__HOW TO COMPLETE THIS TASK__: Two lines below mark the span: the one containing "Definition char := N." and the one containing "Definition space : char := 32%N.". Set down both, plus every line between, exactly as they stand, and nothing else.

Collected data entries

====

(** ** A restart that times out *)

(** X11.  When the replacement of a [restart_kernel] is not ready before
    the deadline, the call raises [TimeoutError] after lowering the gauge of
    the kernel's type by one, although the id stays registered and the
    live sessions of that type are as many as before: the gauge's excess
    over the live sessions drops by one.  The replacement object that was
    launched stays behind, connected and bound to no id. *)
Theorem restart_kernel_timeout_lowers_gauge_excess
    (w : World) (kernel_id : string) (l : loc) (k : KernelInterface) (c : Client) :
  _kernels (km w) !! kernel_id = Some l →
  heap w !! l = Some k →
  client k = Some c →
  heap w !! next_obj w = None →
  registry_resolves w →
  ∃ w',
    run (MKM.restart_kernel kernel_id w) [Resolved; TimedOut] =
      Some (Raise (TimeoutError "Timeout waiting for restart"), w')
    ∧ _kernels (km w') = _kernels (km w)
    ∧ live_sessions w' (kernel_type k) = live_sessions w (kernel_type k)
    ∧ gauge_excess w' (kernel_type k) = (gauge_excess w (kernel_type k) - 1)%Z
    ∧ heap w' !! next_obj w =
        Some (set_client (Some new_client)
                (launched (next_obj w) (kernel_type k) (utcnow w)))
    ∧ ∀ kernel_id' l', _kernels (km w') !! kernel_id' = Some l' → l' ≠ next_obj w.
Proof.
  intros Hreg Hk Hc Hfresh Hres.
  assert (next_obj w ≠ l) as Hne by (intros Heq; rewrite Heq in Hfresh; congruence).
  unfold MKM.restart_kernel.
  rewrite (lift_bind_ok _ _ _ _ _ (check_kernel_id_ok _ _ _ Hreg)).
  rewrite (lift_bind_ok _ _ _ _ _ (get_kernel_ok _ _ _ Hreg)).
  rewrite coro_bind_unfold.
  destruct (shutdown_request_spec l w k c Hk Hc) as (rest & -> & _ & Hrest).
  cbn [step_bind run].
  rewrite (Hrest (put l (set_client (Some (request_shutdown c)) k) w) _ _
             (lookup_put _ _ _) eq_refl).
  cbn [step_bind].
  set (k2 := stopped _). set (w2 := set_log _ _).
  assert (heap w2 = <[l := k2]> (heap w)) as Hheap2
    by (subst w2; cbn; apply insert_insert_eq).
  assert (heap w2 !! l = Some k2) as Hk2 by (rewrite Hheap2; apply lookup_insert_eq).
  assert (kernel_type k2 = kernel_type k) as Hty by reflexivity.
  assert (next_obj w2 = next_obj w) as Hn by reflexivity.
  assert (utcnow w2 = utcnow w) as Hnow by reflexivity.
  assert (_kernels (km w2) = _kernels (km w)) as Hregs by reflexivity.
  assert (KERNEL_CURRENTLY_RUNNING_TOTAL w2 = KERNEL_CURRENTLY_RUNNING_TOTAL w)
    as Hg by reflexivity.
  clearbody k2 w2.
  rewrite coro_bind_unfold. unfold lift at 1. cbn [gets step_bind].
  rewrite (lift_bind_ok _ _ _ _ _ (deref_ok _ _ _ Hk2)).
  unfold except_TimeoutError, gen_with_timeout.
  destruct (start_kernel_suspends kernel_id (kernel_type k2) w2) as [rest' ->].
  cbn [timeout_step catch_timeout_step run].
  rewrite coro_bind_unfold. unfold lift at 1, emit at 1, modify at 1.
  cbn [step_bind].
  erewrite lift_bind_ok.
  2:{ apply deref_ok. cbn. rewrite Hn, lookup_insert_ne by done. exact Hk2. }
  rewrite coro_bind_unfold. unfold lift at 1, gauge_dec at 1, modify at 1.
  cbn [step_bind]. unfold lift, raise.
  rewrite Hn, Hty, Hnow.
  eexists. split; [reflexivity|]. cbn.
  assert (∀ kernel_id' l',
            _kernels (km w) !! kernel_id' = Some l' → l' ≠ next_obj w) as Hbound.
  { intros kernel_id' l' Hl' ->. destruct (Hres _ _ Hl') as [k0 Hk0]. congruence. }
  split; [exact Hregs|].
  match goal with |- live_sessions ?w3 _ = _ ∧ _ =>
    assert (live_sessions w3 (kernel_type k) = live_sessions w (kernel_type k))
      as Hlive
  end.
  { apply live_sessions_same_types; [exact Hregs|].
    intros kernel_id' l0 Hl0. cbn.
    rewrite lookup_insert_ne, Hheap2 by (apply not_eq_sym; eauto).
    destruct (decide (l0 = l)) as [->|Hl].
    - rewrite lookup_insert_eq, Hk. cbn. by rewrite Hty.
    - by rewrite lookup_insert_ne. }
  split; [exact Hlive|]. split.
  - unfold gauge_excess. rewrite Hlive. unfold gauge_value at 1. cbn.
    rewrite lookup_insert_eq. cbn. unfold gauge_value.
    change (KERNEL_CURRENTLY_RUNNING_TOTAL (set_log _ _))
      with (KERNEL_CURRENTLY_RUNNING_TOTAL w2).
    rewrite Hg. lia.
  - split; [apply lookup_insert_eq|]. rewrite Hregs. exact Hbound.
Qed.

Lemma restart_kernel_timeout_lowers_gauge_excess_witness :
  ∃ w',
    run (MKM.restart_kernel "X" one_kernel) [Resolved; TimedOut] =
      Some (Raise (TimeoutError "Timeout waiting for restart"), w')
    ∧ gauge_excess w' "pyimport/kernel"
      = (gauge_excess one_kernel "pyimport/kernel" - 1)%Z.
Proof.
  destruct (restart_kernel_timeout_lowers_gauge_excess one_kernel "X" 0 kernel_X _
              one_kernel_registry one_kernel_heap eq_refl one_kernel_fresh
              one_kernel_resolves)
    as (w' & Hrun & _ & _ & Hexcess & _).
  exists w'. split; [exact Hrun | exact Hexcess].
Defined.

(** ** Unknown ids *)

Lemma check_kernel_id_unknown kernel_id w :
  _kernels (km w) !! kernel_id = None →
  MKM._check_kernel_id kernel_id w =
    (Raise (HTTPError 404 ("Kernel does not exist: " ++ kernel_id)), w).
Proof.
  intros H. unfold MKM._check_kernel_id.
  by rewrite (proj2 (contains_false w kernel_id) H).
Qed.

Lemma get_kernel_unknown kernel_id w :
  _kernels (km w) !! kernel_id = None →
  MKM.get_kernel kernel_id w = (Raise (KeyError kernel_id), w).
Proof. intros H. unfold MKM.get_kernel. by rewrite H. Qed.
(** * Tweet_Analyzer: the sentiment page of [app.py]

    A shallow embedding of [app.py] and the properties of its text-cleaning
    pipeline, its classifier wrapper, its loader, its scraper set-up, its
    card renderer and its [main] script.

    Python strings are sequences of Unicode code points; the library calls
    the script makes (pickle, nltk, ntscraper, scikit-learn, streamlit) are
    taken through an explicit environment of outcomes. *)

From Stdlib Require Import String Ascii DecimalString.
From Stdlib Require Import List NArith ZArith Bool Lia.
Import ListNotations.

Set Implicit Arguments.

(* ================================================================== *)
(** ** Python strings *)

Module PyStr.

(** A code point, and a [str] as the sequence of its code points. *)
Definition char := N.
Definition str := list char.

(** A literal of the source, read byte by byte (the literals used here
    are ASCII). *)
Definition lit (s : string) : str :=
  map N_of_ascii (list_ascii_of_string s).

Definition space : char := 32%N.

Definition is_upper_ascii (c : char) : bool :=
  ((65 <=? c) && (c <=? 90))%N.

Definition is_lower_ascii (c : char) : bool :=
  ((97 <=? c) && (c <=? 122))%N.

(** The character class [a-zA-Z]. *)
Definition is_ascii_letter (c : char) : bool :=
  is_lower_ascii c || is_upper_ascii c.
(** C8. Two runs of the list handler or of the get-by-identifier handler
    on the same method and path, over the same platform, hence the same
    file, whatever the request identifiers, the clock, the query strings
    and the traces of the two runs: both are answered, with the same
    status, and with the same body or with two error envelopes that differ
    in the request identifier only. *)
Theorem handlers_deterministic rt o1 o2 method url1 url2 t1 t2 r params :
  pathname url1 = pathname url2 ->
  dispatch rt (routes rt o1) method (pathname url1) = Routed r params ->
  r = all_route rt \/ r = item_route rt ->
  exists r1 r2,
    fst (app rt o1 method url1 t1) = inr r1 /\
    fst (app rt o2 method url2 t2) = inr r2 /\
    res_statusCode r1 = res_statusCode r2 /\
    (res_body r1 = res_body r2 \/
     exists message statusCode,
       res_body r1 = error_body message statusCode (new_request_id o1) /\
       res_body r2 = error_body message statusCode (new_request_id o2)).
Proof.
  intros Hpath Hd1 Hr.
  pose proof (dispatch_oracle rt o1 o2 method _ r params Hr Hd1) as Hd2.
  rewrite Hpath in Hd2.
  destruct (handler_outcome_same rt o1 o2 method url1 url2 params t1 t2 r Hr)
    as (out & H1 & H2 & Hwf).
  assert (forall e, out = Next e -> err_statusCode e <> Some 0) as Hnz.
  { intros e He. by destruct (Hwf e He). }
  eexists _, _.
  split; [exact (app_matched rt o1 method url1 t1 r params out Hd1 H1 Hnz)|].
  split; [exact (app_matched rt o2 method url2 t2 r params out Hd2 H2 Hnz)|].
  destruct out as [c body|e]; cbn; [by split; [|left]|].
  split; [reflexivity|]. right. by eexists _, _.
Qed.

(** The health endpoint answers 200 with a body in which only the
    timestamp varies. *)
Lemma health_endpoint rt o url t :
  pathname url = "/health" ->
  fst (app rt o "GET" url t) =
    inr {| res_statusCode := 200;
           res_headers := request_id_header o;
           res_body := VObject [("status", VString "ok");
                                ("timestamp", VString (Date_toISOString o))] |}.
Proof.
  intros Hpath.
  assert (dispatch rt (routes rt o) "GET" (pathname url) = Routed (health_route o) [])
    as Hd.
  { rewrite dispatch_routes, Hpath. reflexivity. }
  rewrite (app_matched rt o "GET" url t _ _ _ Hd eq_refl); [reflexivity | discriminate].
Qed.

Lemma routed_cases rt o method path r params :
  dispatch rt (routes rt o) method path = Routed r params ->
  r = health_route o \/ r = all_route rt \/ r = item_route rt.
Proof.
  rewrite dispatch_routes.
  destruct (segments path) as [[|a [|b rest]]|]; try discriminate.
  - destruct (handles_method "GET" method); [|discriminate].
    intros [= <- <-]. auto.
  - destruct (String.eqb "HEALTH" (ascii_upper_case a) && handles_method "GET" method);
      [intros [= <- <-]; auto|].
    destruct (String.eqb a EmptyString); [discriminate|].
    destruct (decodeURIComponent rt a); [|discriminate].
    destruct (handles_method "GET" method); [|discriminate].
    intros [= <- <-]. auto.
Qed.

Lemma param_error_cases rt o method path err :
  dispatch rt (routes rt o) method path = ParamError err ->
  exists seg, segments path = Some [seg] /\ decodeURIComponent rt seg = None /\
              err = decode_failure seg.
Proof.
  rewrite dispatch_routes.
  destruct (segments path) as [[|a [|b rest]]|]; try discriminate.
  - destruct (handles_method "GET" method); discriminate.
  - destruct (String.eqb "HEALTH" (ascii_upper_case a) && handles_method "GET" method);
      [discriminate|].
    destruct (String.eqb a EmptyString); [discriminate|].
    destruct (decodeURIComponent rt a) eqn:Hg.
    + destruct (handles_method "GET" method); discriminate.
    + intros [= <-]. by exists a.
Qed.

(** Every request is answered: no error escapes the middleware chain. *)
Lemma app_responds rt o method url t :
  exists res, fst (app rt o method url t) = inr res /\
              res_headers res = [("X-Request-ID", new_request_id o)].
Proof.
  destruct (dispatch rt (routes rt o) method (pathname url)) as [r params| |err] eqn:Hd.
  - destruct (routed_cases rt o method _ r params Hd) as [-> | Hr].
    + eexists. split; [by apply (app_matched rt o method url t _ _ _ Hd eq_refl)|].
      reflexivity.
    + destruct (handler_outcome_same rt o o method url url params t t r Hr)
        as (out & H1 & _ & Hwf).
      assert (forall e, out = Next e -> err_statusCode e <> Some 0) as Hnz.
      { intros e He. by destruct (Hwf e He). }
      eexists. split; [apply (app_matched rt o method url t _ _ out Hd H1 Hnz)|].
      reflexivity.
  - eexists. split; [apply (route_not_found_run rt o method url t Hd)|reflexivity].
  - destruct (param_error_cases rt o method _ err Hd) as (seg & _ & _ & ->).
    rewrite (app_undecoded rt o method url t seg Hd). by eexists.
Qed.

(** ** The theorems at work on the sample data *)


Lemma getItemByGuid_first_match_witness :
  fst (getItemByGuid sample_platform (sample_request sample_guid) []) =
  inr (Sent 200 second_record).
Proof.
  refine (proj1 (getItemByGuid_first_match sample_platform (sample_request sample_guid)
                   sample_guid sample_records [] eq_refl eq_refl _)
                1%nat [("guid", VString sample_guid); ("school", VString "Other")]
                eq_refl eq_refl _).
  - vm_compute. reflexivity.
  - intros [|j] r' Hlt; [intros [= <-] | lia].
    change (~ carries sample_guid first_record). compute_done.
Defined.

Lemma getItemByGuid_skips_other_records_witness :
  fst (getItemByGuid (platform (Some mixed_text)) (sample_request sample_guid) []) =
  inr (Sent 200 (VObject [("guid", VString sample_guid)])).
Proof.
  refine (proj1 (proj1 (getItemByGuid_skips_other_records (platform (Some mixed_text))
                          (sample_request sample_guid) sample_guid mixed_items []
                          eq_refl eq_refl _) _)).
  - vm_compute. reflexivity.
  - vm_compute. reflexivity.
Defined.

Lemma getItemByGuid_rejects_malformed_witness :
  getItemByGuid sample_platform (sample_request "invalid-guid") [] =
  (inr (Next (ValidationError "Invalid GUID format: invalid-guid")), []).
Proof.
  exact (proj1 (getItemByGuid_rejects_malformed sample_platform
                  (sample_request "invalid-guid") [] eq_refl)).
Defined.

Lemma errorHandler_envelope_witness :
  fst (errorHandler (NotFoundError "Item not found: x") (sample_request "x") []) =
  inr (Sent 404 (error_body "Item not found: x" 404 "1700000000000-4fzyo82mv")).
Proof.
  refine (proj1 (proj1 (errorHandler_envelope (NotFoundError "Item not found: x")
                          (sample_request "x") []) _)).
  compute_done.
Defined.

Lemma list_endpoint_witness :
  fst (app sample_platform sample_oracle "GET" "/" []) =
  inr {| res_statusCode := 200;
         res_headers := [("X-Request-ID", "1700000000000-4fzyo82mv")];
         res_body := VArray sample_items |}.
Proof.
  refine (proj2 (proj1 (list_endpoint sample_platform sample_oracle "/" [] eq_refl)
                   (VArray sample_items) _)).
  vm_compute. reflexivity.
Defined.

Lemma unmatched_route_404_witness :
  fst (app sample_platform sample_oracle "POST" "/nonexistent" []) =
  inr {| res_statusCode := 404;
         res_headers := [("X-Request-ID", "1700000000000-4fzyo82mv")];
         res_body := error_body "Route not found: POST /nonexistent" 404
                                "1700000000000-4fzyo82mv" |}.
Proof.
  exact (proj1 (unmatched_route_404 sample_platform sample_oracle "POST" "/nonexistent"
                  [] eq_refl)).
Defined.

Lemma handlers_deterministic_witness :
  exists r1 r2,
    fst (app sample_platform sample_oracle "GET" ("/" +:+ sample_guid) []) = inr r1 /\
    fst (app sample_platform other_oracle "GET" ("/" +:+ sample_guid +:+ "?again=1")
             [Log LvInfo "200 GET / [x]"]) = inr r2 /\
    res_statusCode r1 = res_statusCode r2 /\
    (res_body r1 = res_body r2 \/
     exists message statusCode,
       res_body r1 = error_body message statusCode (new_request_id sample_oracle) /\
       res_body r2 = error_body message statusCode (new_request_id other_oracle)).
Proof.
  refine (handlers_deterministic sample_platform sample_oracle other_oracle "GET"
            ("/" +:+ sample_guid) ("/" +:+ sample_guid +:+ "?again=1")
            [] [Log LvInfo "200 GET / [x]"] (item_route sample_platform)
            [("guid", sample_guid)] eq_refl eq_refl _).
  right. reflexivity.
Defined.



(** The route table under the defaults of the framework: a trailing
    slash, [HEAD], a percent-encoded identifier, a segment that cannot be
    decoded whatever the method, and what reaches the last middleware. *)
Example routing_defaults :
  status_answered (app sample_platform sample_oracle "GET" "/health/" []) = Some 200 /\
  status_answered (app sample_platform sample_oracle "GET" "/Health?x=1" []) = Some 200 /\
  fst (app sample_platform sample_oracle "HEAD" "/" []) =
    inr {| res_statusCode := 200;
           res_headers := [("X-Request-ID", "1700000000000-4fzyo82mv")];
           res_body := VArray sample_items |} /\
  app sample_platform sample_oracle "GET" "/%30a1b2c3d-0000-4000-8000-00000000abcd" [] =
    (inr {| res_statusCode := 200;
            res_headers := [("X-Request-ID", "1700000000000-4fzyo82mv")];
            res_body := second_record |},
     [ReadFile "/srv/app/data.json";
      Log LvInfo
        "200 GET /%30a1b2c3d-0000-4000-8000-00000000abcd [1700000000000-4fzyo82mv]"]) /\
  fst (app sample_platform sample_oracle "GET" "/invalid-guid/" []) =
    inr {| res_statusCode := 400;
           res_headers := [("X-Request-ID", "1700000000000-4fzyo82mv")];
           res_body := error_body "Invalid GUID format: invalid-guid" 400
                                  "1700000000000-4fzyo82mv" |} /\
  app sample_platform sample_oracle "POST" "/%zz" [] =
    (inr {| res_statusCode := 400;
            res_headers := [("X-Request-ID", "1700000000000-4fzyo82mv")];
            res_body := error_body "Failed to decode param '%zz'" 400
                                   "1700000000000-4fzyo82mv" |},
     [Log LvWarn "Error [1700000000000-4fzyo82mv]: Failed to decode param '%zz'";
      Log LvInfo "400 POST /%zz [1700000000000-4fzyo82mv]"]) /\
  status_answered (app sample_platform sample_oracle "OPTIONS" "/health" []) = Some 404 /\
  status_answered (app sample_platform sample_oracle "POST" "/health" []) = Some 404 /\
  status_answered (app sample_platform sample_oracle "GET" "//" []) = Some 404 /\
  status_answered (app sample_platform sample_oracle "GET" "/health//" []) = Some 404 /\
  status_answered (app sample_platform sample_oracle "GET" "/a/b" []) = Some 404.
Proof. split_and!; vm_compute; reflexivity. Qed.

(** The decoder of the reference platform: escapes become bytes, a
    character of several bytes must be well-formed UTF-8, a [%] without
    two hexadecimal digits is refused. *)
Example decode_examples :
  Uri.decode "a%2Fb%20c" = Some "a/b c" /\
  Uri.decode "%e2%82%AC" = Some (Uri.chars [226; 130; 172]%N) /\
  Uri.decode "%C3%A9t%C3%A9" = Some (Uri.chars [195; 169; 116; 195; 169]%N) /\
  Uri.decode "%F0%9F%98%80" = Some (Uri.chars [240; 159; 152; 128]%N) /\
  Uri.decode "100%" = None /\
  Uri.decode "%4" = None /\
  Uri.decode "%zz" = None /\
  Uri.decode "%80" = None /\
  Uri.decode "%C0%80" = None /\
  Uri.decode "%E0%80%80" = None /\
  Uri.decode "%ED%A0%80" = None /\
  Uri.decode "%F4%90%80%80" = None /\
  Uri.decode "%E2%82" = None /\
  Uri.decode "%E2%82x" = None /\
  Uri.decode "%FF" = None.
Proof. split_and!; vm_compute; reflexivity. Qed.

(** An identifier that differs from a stored one in letter case only is
    well formed and finds nothing. *)
Example lookup_is_case_sensitive :
  isValidGuid (VString "0A1B2C3D-0000-4000-8000-00000000ABCD") = true /\
  fst (app sample_platform sample_oracle "GET" "/0A1B2C3D-0000-4000-8000-00000000ABCD" []) =
  inr {| res_statusCode := 404;
         res_headers := [("X-Request-ID", "1700000000000-4fzyo82mv")];
         res_body := error_body "Item not found: 0A1B2C3D-0000-4000-8000-00000000ABCD"
                                404 "1700000000000-4fzyo82mv" |}.
Proof. split; vm_compute; reflexivity. Qed.

(** A file that holds a value other than an array: the list endpoint
    answers 200 with that value; the lookup finds no [find] to call. *)
Example endpoints_on_non_array :
  fst (app (platform (Some "{}")) sample_oracle "GET" "/" []) =
  inr {| res_statusCode := 200;
         res_headers := [("X-Request-ID", "1700000000000-4fzyo82mv")];
         res_body := VObject [] |} /\
  fst (app (platform (Some "{}")) sample_oracle "GET" ("/" +:+ sample_guid) []) =
  inr {| res_statusCode := 500;
         res_headers := [("X-Request-ID", "1700000000000-4fzyo82mv")];
         res_body := error_body "data.find is not a function" 500
                                "1700000000000-4fzyo82mv" |}.
Proof. split; vm_compute; reflexivity. Qed.

(** A missing file: the list endpoint answers 500 with the wrapped cause. *)
Example list_endpoint_missing_file :
  app (platform None) sample_oracle "GET" "/" [] =
  (inr {| res_statusCode := 500;
          res_headers := [("X-Request-ID", "1700000000000-4fzyo82mv")];
          res_body :=
            error_body
              "Failed to load data file: ENOENT: no such file or directory, open '/srv/app/data.json'"
              500 "1700000000000-4fzyo82mv" |},
   [ReadFile "/srv/app/data.json";
    Log LvError
      "Failed to load data file: ENOENT: no such file or directory, open '/srv/app/data.json'";
    Log LvError
      "Error [1700000000000-4fzyo82mv]: Failed to load data file: ENOENT: no such file or directory, open '/srv/app/data.json'";
    Log LvInfo "500 GET / [1700000000000-4fzyo82mv]"]).
Proof. vm_compute. reflexivity. Qed.

(** A malformed identifier: the whole request leaves two log lines and
    reads nothing. *)
Example malformed_request_trace :
  snd (app sample_platform sample_oracle "GET" "/invalid-guid" []) =
  [Log LvWarn "Error [1700000000000-4fzyo82mv]: Invalid GUID format: invalid-guid";
   Log LvInfo "400 GET /invalid-guid [1700000000000-4fzyo82mv]"].
Proof. vm_compute. reflexivity. Qed.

====

__ANSWER TO THE PROBLEM__:
Definition char := N.
Definition str := list char.

(** A literal of the source, read byte by byte (the literals used here
    are ASCII). *)
Definition lit (s : string) : str :=
  map N_of_ascii (list_ascii_of_string s).

Definition space : char := 32%N.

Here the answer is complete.